Mo’Nique’s cherubic face has been popping up elsewhere, as well. She stars in The Reading, a low-budget horror movie now streaming on BET+. And she plays Goldie — a “sophisticated Atlanta strip club owner with swagger and street smarts” — in BMF, short for Black Mafia Family, a Detroit-set crime drama that’s in its second season on Starz.

“It made sense,” she says of her return to the screen. “And it made dollars and cents. And for all those years, it just wasn’t making sense. Back then, I didn’t feel a glow. I felt disappointment. I felt the same injustices and inequalities that all the Black women who came to Hollywood before me felt. Oftentimes people call that anger. They call it bitterness. They call it unstable. They give it all these titles except what it really is.”

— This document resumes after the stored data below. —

(* ===== verification/LoaderProps.v ===== *)
(** * Properties of the loaded kernel

    The segments of an accepted kernel are disjoint and lie in memory as they
    lie in the file, and relocation stores the relocated addresses and nothing
    else. *)
From S2P Require Import Prelude Ram Env Kernel Loader KernelProps.
From stdpp Require Import sorting.

Module LoaderProps.
Import Ram Env Kernel Loader KernelProps.
Local Open Scope list_scope.
Local Open Scope Z_scope.

(** ** Segments *)

Definition seg_end (s : ProgramHeader) : Z := p_vaddr s + p_memsz s.

(** [s] ends before [s'] starts. *)
Definition before (s s' : ProgramHeader) : Prop := seg_end s <= p_vaddr s'.

Definition max_end (segs : list ProgramHeader) : Z := foldr Z.max 0 (seg_end <$> segs).

Lemma segments_end_iff kern_len segs n :
  Forall (fun s => 0 <= p_memsz s) segs ->
  segments_end kern_len segs = Ok n
  <-> Forall (fun s => kern_len <= p_vaddr s) segs /\ StronglySorted before segs
      /\ Forall (fun s => seg_end s < 2 ^ 64) segs /\ n = foldr Z.max kern_len (seg_end <$> segs).
Proof.
  intros Hm. revert kern_len. induction Hm as [|s segs Hs Hm IH]; intros kern_len; cbn [segments_end].
  { cbn. split; [intros [= ->]; repeat split; constructor|]. by intros (_ & _ & _ & ->). }
  split.
  - intros H. apply bind_Ok in H as ([] & Hv & H). apply fail_if_Ok, Z.ltb_ge in Hv.
    apply bind_Ok in H as (e & He & H). apply ok_or_Ok, checked_add_Some in He as [-> He].
    apply IH in H as (Ha & Hb & Hc & ->). fold (seg_end s) in *. split_and!.
    + constructor; [done|]. eapply Forall_impl; [exact Ha|]. cbn. intros x Hx. unfold seg_end in *. lia.
    + by constructor.
    + by constructor.
    + cbn [fmap list_fmap foldr]. assert (kern_len <= seg_end s) by (unfold seg_end; lia). clear IH Hb Hc Ha.
      induction (seg_end <$> segs); cbn [foldr]; lia.
  - intros (Ha & Hb & Hc & ->). inversion Ha; inversion Hb; inversion Hc; subst.
    rewrite (proj2 (Z.ltb_ge _ _)) by done. cbn [fail_if mbind outcome_bind].
    rewrite (proj2 (checked_add_Some (p_vaddr s) (p_memsz s) (seg_end s))) by done. cbn [ok_or mbind outcome_bind].
    apply IH. split_and!; [done..|]. cbn [fmap list_fmap foldr].
    assert (kern_len <= seg_end s) by (unfold seg_end; lia).
    assert (forall l x y, x <= y -> foldr Z.max y l = Z.max y (foldr Z.max x l)) as Hmax.
    { clear. induction l as [|z l IHl]; intros x y Hxy; cbn [foldr]; [lia|]. rewrite (IHl x y) by done. lia. }
    by rewrite (Hmax _ kern_len (seg_end s)).
Qed.

Lemma kernel_len_iff segs n :
  Forall (fun s => 0 <= p_vaddr s /\ 0 <= p_memsz s) segs ->
  kernel_len segs = Ok n
  <-> StronglySorted before segs /\ Forall (fun s => seg_end s < 2 ^ 64) segs /\ n = max_end segs /\ n <> 0.
Proof.
  intros H. assert (Forall (fun s => 0 <= p_memsz s) segs) as Hm by (eapply Forall_impl; [exact H|]; by intros ? []).
  assert (Forall (fun s => 0 <= p_vaddr s) segs) as Hv by (eapply Forall_impl; [exact H|]; by intros ? []).
  unfold kernel_len, max_end. split.
  - intros Hk. apply bind_Ok in Hk as (k & Hk & Hz). apply segments_end_iff in Hk as (_ & ? & ? & ->); [|done].
    apply bind_Ok in Hz as ([] & Hz & Hn). apply fail_if_Ok, Z.eqb_neq in Hz. injection Hn as <-. done.
  - intros (? & ? & -> & Hn). rewrite (proj2 (segments_end_iff 0 segs (foldr Z.max 0 (seg_end <$> segs)) Hm)); [|done].
    cbn [mbind outcome_bind]. by rewrite (proj2 (Z.eqb_neq _ _)).
Qed.

(** The scan over the sorted segments accepts exactly the kernels whose
    segments do not overlap.  It succeeds if and only if every segment ends
    at or before the start of each later one, no end overflows and there is
    memory to map; the size of the kernel is then the highest end. *)
Theorem kernel_len_spec segs n :
  Forall (fun s => 0 <= p_vaddr s /\ 0 <= p_memsz s) segs ->
  kernel_len segs = Ok n
  <-> StronglySorted before segs /\ Forall (fun s => seg_end s < 2 ^ 64) segs /\ n = max_end segs /\ n <> 0.
Proof. exact (kernel_len_iff segs n). Qed.

Lemma kernel_len_spec_witness :
  kernel_len [Phdr 1 0 0 0x100 0x1000; Phdr 1 0x1000 0x2000 0x10 0x234] = Ok 0x2234.
Proof.
  apply kernel_len_spec; [repeat constructor; discriminate|].
  split; [repeat constructor; discriminate|]. repeat split; [repeat constructor|discriminate].
Defined.

(** ** Program headers *)

(** A loadable segment as the loop over the program headers accepts it. *)
Definition segment_ok (s : ProgramHeader) : Prop :=
  p_type s = PT_LOAD /\ 0 <= p_vaddr s /\ 0 <= p_offset s /\ 0 <= p_filesz s <= p_memsz s.

Lemma add_header_Ok hs i data hs' :
  Forall is_byte data -> Forall segment_ok (segments hs) -> add_header hs i (parse_header data) = Ok hs' ->
  Forall segment_ok (segments hs').
Proof.
  intros Hd Hs. unfold add_header. destruct (Z.eqb_spec (p_type (parse_header data)) PT_LOAD) as [Ht|_].
  - intros H. apply bind_Ok in H as ([] & Hf & H). apply fail_if_Ok, Z.ltb_ge in Hf. injection H as <-.
    cbn [segments]. apply Forall_app. split; [done|]. constructor; [|constructor]. unfold segment_ok.
    pose proof (field_nonneg data 8 8 Hd). pose proof (field_nonneg data 16 8 Hd). pose proof (field_nonneg data 32 8 Hd).
    cbn in *. lia.
  - destruct (_ =? _); [intros H; apply bind_Ok in H as (? & _ & H); by injection H as <-|].
    destruct (_ =? _); [intros H; apply bind_Ok in H as (? & _ & H); by injection H as <-|].
    destruct (_ || _); [by intros [= <-]|done].
Qed.

Lemma header_loop_Ok fuel f i it hs hs' :
  Forall is_byte (content f) -> Forall segment_ok (segments hs) -> header_loop fuel f i it hs = Ok hs' ->
  Forall segment_ok (segments hs').
Proof.
  intros Hb. revert i it hs. induction fuel as [|fuel IH]; intros i it hs Hs H; [done|]. cbn [header_loop] in H.
  destruct (ph_next f it) as [item|] eqn:Hn; [|by injection H as <-].
  apply bind_Ok in H as ([hdr it'] & Hi & H). apply map_err_Ok in Hi as ->. apply bind_Ok in H as (hs1 & Ha & H).
  unfold ph_next in Hn. destruct (_ =? _); [done|]. injection Hn as Hn.
  destruct (read_exact f (ph_pos it) 56) as [data|e|p] eqn:Hr; [|by inv_ok|done]. injection Hn as <- <-.
  unfold read_exact in Hr. destruct (_ <=? _); [|done]. injection Hr as <-.
  eapply IH; [|done]. eapply add_header_Ok; [|done|done]. by apply Forall_slice.
Qed.

Lemma parse_headers_Ok img segs dyn nt :
  Forall is_byte (content (file img)) -> parse_headers img = Ok (segs, dyn, nt) -> Forall segment_ok segs.
Proof.
  intros Hb H. unfold parse_headers in H. apply bind_Ok in H as (it & _ & H). apply bind_Ok in H as (hs & Hl & H).
  apply bind_Ok in H as (first & _ & H). do 3 apply bind_Ok in H as (? & _ & H). injection H as <- _ _.
  apply header_loop_Ok in Hl; [|done|constructor]. by rewrite merge_sort_Permutation.
Qed.

(** ** Loading *)

(** The bytes of the file that a segment maps. *)
Definition file_bytes (img : Kernel.t) (s : ProgramHeader) : list Z :=
  slice (content (file img)) (p_offset s) (p_filesz s).

Lemma segment_data_Ok img s data :
  segment_data img s = Ok data -> data = file_bytes img s.
Proof.
  unfold segment_data. intros H. apply bind_Ok in H as (? & _ & [= <-]). unfold file_bytes, slice.
  destruct (Z.le_gt_cases (p_filesz s) (Z.of_nat (length (content (file img))))).
  - by rewrite Z.min_l.
  - rewrite Z.min_r by lia. rewrite !take_ge; [done|rewrite length_drop; lia..].
Qed.

Definition in_segment (s : ProgramHeader) (i : Z) : Prop := p_vaddr s <= i < p_vaddr s + p_filesz s.

(** One segment is copied. *)
Lemma load_segments_cons img g mem s segs mem' :
  0 <= p_vaddr s -> 0 <= p_filesz s -> Z.of_nat (length mem) = lm_len g ->
  load_segments img g mem (s :: segs) = Ok mem' ->
  Z.of_nat (length (file_bytes img s)) = p_filesz s /\ p_filesz s <= p_memsz s /\ seg_end s <= lm_len g
  /\ load_segments img g (overwrite mem (p_vaddr s) (file_bytes img s)) segs = Ok mem'.
Proof.
  intros Hv Hz Hl. cbn [load_segments]. intros H. apply bind_Ok in H as (src & Hs & H).
  apply map_err_Ok, segment_data_Ok in Hs as ->. apply bind_Ok in H as (w & Hw & H).
  apply unwrap_or_panic_Ok in Hw. apply bind_Ok in H as (mem1 & Hc & H). apply map_err_Ok in Hc.
  apply bind_Ok in H as ([] & Hf & H). apply fail_if_Ok, negb_false_iff, Z.eqb_eq in Hf.
  unfold writer in Hw. destruct (checked_add _ _) as [e|] eqn:He; [|done]. apply checked_add_Some in He as [-> He].
  cbn [mbind option_bind] in Hw. destruct (Z.leb_spec (p_vaddr s + p_memsz s) (lm_len g)) as [Hle|]; [|done].
  injection Hw as <-. unfold copy in Hc. cbn [fst snd] in Hc.
  destruct (Z.leb_spec (Z.of_nat (length (file_bytes img s))) (p_vaddr s + p_memsz s - p_vaddr s)); [|done].
  injection Hc as <-. split_and!; [done|lia|done|done].
Qed.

That My Name Is Mo’Nique exists at all is a major victory for her roller-coaster career. In 2017, Netflix approached her to star in a special and offered her $500,000 to do so. Mo’Nique was characteristically vocal about how she felt about that — that the sum was discriminatory and indicative of a pattern of underpaying Black women. She pointed to eight-figure deals paid to comedians like Dave Chappelle, Chris Rock and Amy Schumer for comparable work. Netflix abruptly called off the negotiations.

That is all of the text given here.